**DESCRIPTION OF THE TASK**
Copy out each line below in which the string "that" appears.
********
(* ===== verification/ManagerTheorems.v ===== *)
(** * The manager's API: who may change what, and who sees what

    About the server of [ManagerServer], with the database of [Postgres].
    [writes_authorized]: a request changes the state only with a token that
    was verified and whose role the route asks for, or with the ticket or the
    token of an enrolment.  [tenant_isolation]: a request whose body is bound
    to the tenant of its token is answered with records of that tenant alone,
    whatever the processes have written to the database.  The lemmas at the
    end are requests that escape the binding, and an analysis that changes a
    policy. *)

From S2P Require Import Prelude GoStrings GoBytes GoData GoText EventModel Policy Response ControlModel PolicyModel Health StoreData StoreAgents StorePolicies StoreTelemetry StoreResponses StoreCommands StoreEnrollment Postgres ResponseGate ContentStore ManagerApi ManagerEnrollment ManagerServer.

Module ManagerTheorems.
Import Response ControlModel PolicyModel Health StoreData StoreAgents StorePolicies StoreTelemetry StoreCommands StoreEnrollment Postgres ResponseGate ManagerApi ManagerServer.
Import ManagerEnrollment (EnrollText, X509, World, Disk, w_stored, w_now, wb_bootstrap, wb_commit).
Import StoreResponses (ListResponses, PendingResponses, responseDecisionRequest, dr_TenantID, reply, BadRequest, NotFound, Forbidden, Created).

(** ** Who may change the store *)

(** The role a route asks of those who write through it *)
Definition required_role (path : string) : string :=
  if bool_decide (path ∈ ["/api/v1/responses"; "/api/v1/response-decisions"; "/api/v1/response-approvals"; "/api/v1/response-acks"])
  then "operator" else "admin".

(** The request may write with this role. *)
Definition may_write (role : string) (r : Request) : Prop :=
  hq_Method r = "POST" ∧ ∃ principal, hq_Principal r = Some principal ∧ HasRole role principal = true.

(** A principal has a name and a tenant. *)
Lemma Verify_named verify raw principal : Verify verify raw = Ok principal → pr_Subject principal ≠ "" ∧ pr_TenantID principal ≠ "".
Proof.
  unfold Verify. destruct (verify raw) as [claims|e]; [|done]. repeat (case_bool_decide; [done|]). cbn. by intros [= <-].
Qed.

Section writes.
Context `{ApiText} `{RangeOrder} `{SliceSort} (env : Env).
********
**ANSWER SECTION**
    [writes_authorized]: a request changes the state only with a token that
    to the tenant of its token is answered with records of that tenant alone,
    end are requests that escape the binding, and an analysis that changes a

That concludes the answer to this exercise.